Parkinson’s disease-related protein Parkin may rely on another protein called MITOL to repair damaged mitochondria, the small organelles that provide energy to cells and, when defective, can damage brain nerve cells.
Understanding these molecular mechanisms may help improve Parkinson’s therapies that intend to boost Parkin activity.
The study with this finding, “Parkin recruitment to impaired mitochondria for nonselective ubiquitylation is facilitated by MITOL” was published in the Journal of Biological Chemistry.
In a healthy brain, Parkin helps to keep cells alive and reduces the risk of harmful inflammation by repairing damage to mitochondria, which are cells’ “powerhouses.”
Parkin is an enzyme that works by “tagging” damaged mitochondrial proteins for degradation (death) by adding a molecule known as ubiquitin. Ubiquitin is part of a “quality control” system by which cells dispose of damaged, misshapen, or excess proteins.
Parkin’s activity is decreased or absent in many Parkinson’s patients, meaning that damaged mitochondria do not get repaired by Parkin and start to produce harmful molecules, ultimately leading to cellular death.

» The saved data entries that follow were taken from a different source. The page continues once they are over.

Definition GetLimiter (now : Z) (ip : gostring) : M IPRateLimiter positive := λ i,
  match rl_clients i !! ip with
  | None =>
      let p := rl_next i in
      Some (p, mkIPRateLimiter (<[ip := mkClientLimiter p now]> (rl_clients i)) (<[p := NewLimiter]> (rl_store i))
                 (Pos.succ p) (rl_stopped i))
  | Some lim =>
      Some (cl_limiter lim, mkIPRateLimiter (<[ip := mkClientLimiter (cl_limiter lim) now]> (rl_clients i))
                              (rl_store i) (rl_next i) (rl_stopped i))
  end.

(** [l.Allow()] through the pointer. *)
Definition allow_at (now : Z) (p : positive) : M IPRateLimiter bool := λ i,
  match rl_store i !! p with
  | None => None
  | Some l =>
      let '(ok, l') := Allow now l in
      Some (ok, mkIPRateLimiter (rl_clients i) (<[p := l']> (rl_store i)) (rl_next i) (rl_stopped i))
  end.

(** The verdict of [RateLimitMiddleware]. *)
Definition rate_check (now : Z) (ip : gostring) : M IPRateLimiter bool :=
  l ← GetLimiter now ip; allow_at now l.

(** [RateLimitMiddleware] for a request whose client address is [clientIP]. *)
Definition RateLimitMiddleware (now : Z) (clientIP : gostring) (next : HTTPHandler) (r : Request)
    (i : IPRateLimiter) (w : Writer) : bool * IPRateLimiter * Writer :=
  match rate_check now clientIP i with
  | None => (true, i, w)
  | Some (true, i') => let '(panicked, w') := next r w in (panicked, i', w')
  | Some (false, i') =>
      match respondError 429 (str "limite de débit dépassée")
              (str "trop de requêtes soumises, veuillez réitérer ultérieurement") w with
      | Some (_, w') => (false, i', w')
      | None => (true, i', w)
      end
  end.
Lemma keeps_ret cl {A} (a : A) : keeps cl (mret a).
Proof. intros h a' h' [= <- <-]. done. Qed.
Lemma keeps_gets cl {A} (f : Hub → A) : keeps cl (gets f).
Proof. intros h a' h' [= <- <-]. done. Qed.
Lemma keeps_bind cl {A B} (m : M Hub A) (k : A → M Hub B) :
  keeps cl m → (∀ a, keeps cl (k a)) → keeps cl (m ≫= k).
Proof.
  intros Hm Hk h b h'. unfold mbind, M_bind. destruct (m h) as [[a h1]|] eqn:E; [|done].
  intros E'. etrans; [by eapply Hm|by eapply Hk].
Qed.
Lemma keeps_modify cl f :
  (∀ h, store (f h) = store h) → (∀ h, hub_closed h = true → hub_closed (f h) = true) →
  (∀ h, cl = false → hub_closed (f h) = hub_closed h) → keeps cl (modify f).
Proof. intros Hf Hc He h [] h' [= <-]. split_and!; [apply Hc|apply He|]. rewrite Hf. intros p s Hs. by exists s. Qed.
Lemma keeps_for_range cl {A} (l : list A) body : (∀ x, keeps cl (body x)) → keeps cl (for_range l body).
Proof. intros Hb. induction l as [|x l IH]; simpl; [apply keeps_ret|]. by apply keeps_bind. Qed.
Lemma keeps_getShard cl k : keeps cl (getShard k).
Proof. intros h a h' E. unfold getShard in E. by repeat case_match; simplify_eq. Qed.
Lemma keeps_on_shard cl {A} i (f : Shard → A * Shard) : keeps cl (on_shard i f).
Proof. intros h a h' E. unfold on_shard in E. repeat case_match; simplify_eq. by apply later_same. Qed.
Lemma keeps_read_shard cl {A} i (f : Shard → A) : keeps cl (read_shard i f).
Proof. intros h a h' E. unfold read_shard in E. by repeat case_match; simplify_eq. Qed.

(** Client operations never clear the flags. *)
Definition keeps_flag {A} (m : M ClientState A) : Prop := ∀ s a s', m s = Some (a, s') → grows s s'.

Lemma keeps_on_client cl {A} c (m : M ClientState A) : keeps_flag m → keeps cl (on_client c m).
Proof.
  intros Hm h a h' E. unfold on_client in E. destruct (store h !! ptr c) as [s0|] eqn:E0; [|done].
  destruct (m s0) as [[a' s1]|] eqn:E1; [|done]. simplify_eq. split_and!; [done..|]. simpl. intros p s Hs.
  destruct (decide (ptr c = p)) as [<-|Hne]; [|rewrite lookup_insert_ne by done; by exists s].
  rewrite lookup_insert_eq. exists s1. split; [done|]. simplify_eq. by eapply Hm.
Qed.

Lemma flag_Mark : keeps_flag MarkUnregistered.
Proof. intros s a s' E. unfold MarkUnregistered in E. by repeat case_match; simplify_eq. Qed.
Lemma flag_Close : keeps_flag Client.Close.
Proof. intros s a s' E. unfold Client.Close in E. by repeat case_match; simplify_eq. Qed.
Lemma flag_ret {A} (a : A) : keeps_flag (mret a).
Proof. intros s a' s' [= <- <-]. done. Qed.
Lemma flag_gets {A} (f : ClientState → A) : keeps_flag (gets f).
Proof. intros s a' s' [= <- <-]. done. Qed.
Lemma flag_bind {A B} (m : M ClientState A) (k : A → M ClientState B) :
  keeps_flag m → (∀ a, keeps_flag (k a)) → keeps_flag (m ≫= k).
Proof.
  intros Hm Hk s b s' E. unfold mbind, M_bind in E. destruct (m s) as [[a s1]|] eqn:E1; [|done].
  etrans; [by eapply Hm|by eapply Hk].
Qed.
Lemma flag_send frame : keeps_flag (send_nb frame).
Proof. intros s a s' E. unfold send_nb in E. by repeat case_match; simplify_eq. Qed.
Lemma flag_discard : keeps_flag discard_oldest.
Proof. intros s a s' [= <- <-]. by destruct (recv (Send s)). Qed.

Other proteins that have similar functions to Parkin can recognize specific amino acid (proteins’ building blocks) sequences on the substances (substrates) in which they act upon. However, Parkin has many substrates that do not appear to have a common amino acid sequence.
To understand Parkin’s selectivity toward a specific sequence, Tokyo Metropolitan Institute of Medical Science investigators investigated whether Parkin could act on mitochondria-targeted artificial proteins (i.e., not found on mammalian cells).
Results revealed that Parkin can act on any protein that contains lysine — an amino acid — but such protein has to be located on the mitochondria’s surface. This means that, unlike its “biological relatives,” Parkin’s activity is not influenced by its substrates’ sequence.
Instead, the control of Parkin activity depends on how this protein is recruited and activated by other proteins.
The team found that Parkin acts more quickly when an ubiquitin molecule is already present, working as a “green-light” for other ubiquitins to be added. Importantly, this first ubiquitin molecule is added by a protein called MITOL, which has never before been associated with Parkinson’s disease.
MITOL is an enzyme present in the membrane of mitochondria that plays a crucial role in the control of this organelle’s morphology.
By targeting MITOL, scientists can potentially increase Parkin’s activity, which may increase efficient mitochondrial repair, and possibly, slow Parkinson’s progression.
“If we achieve upregulation of ‘seed’ ubiquitylation on mitochondria it might accelerate Parkin recruitment and Parkin activation to eliminate damaged mitochondria more efficiently,” Fumika Koyano, of the Tokyo Metropolitan Institute of Medical Science, said in a press release.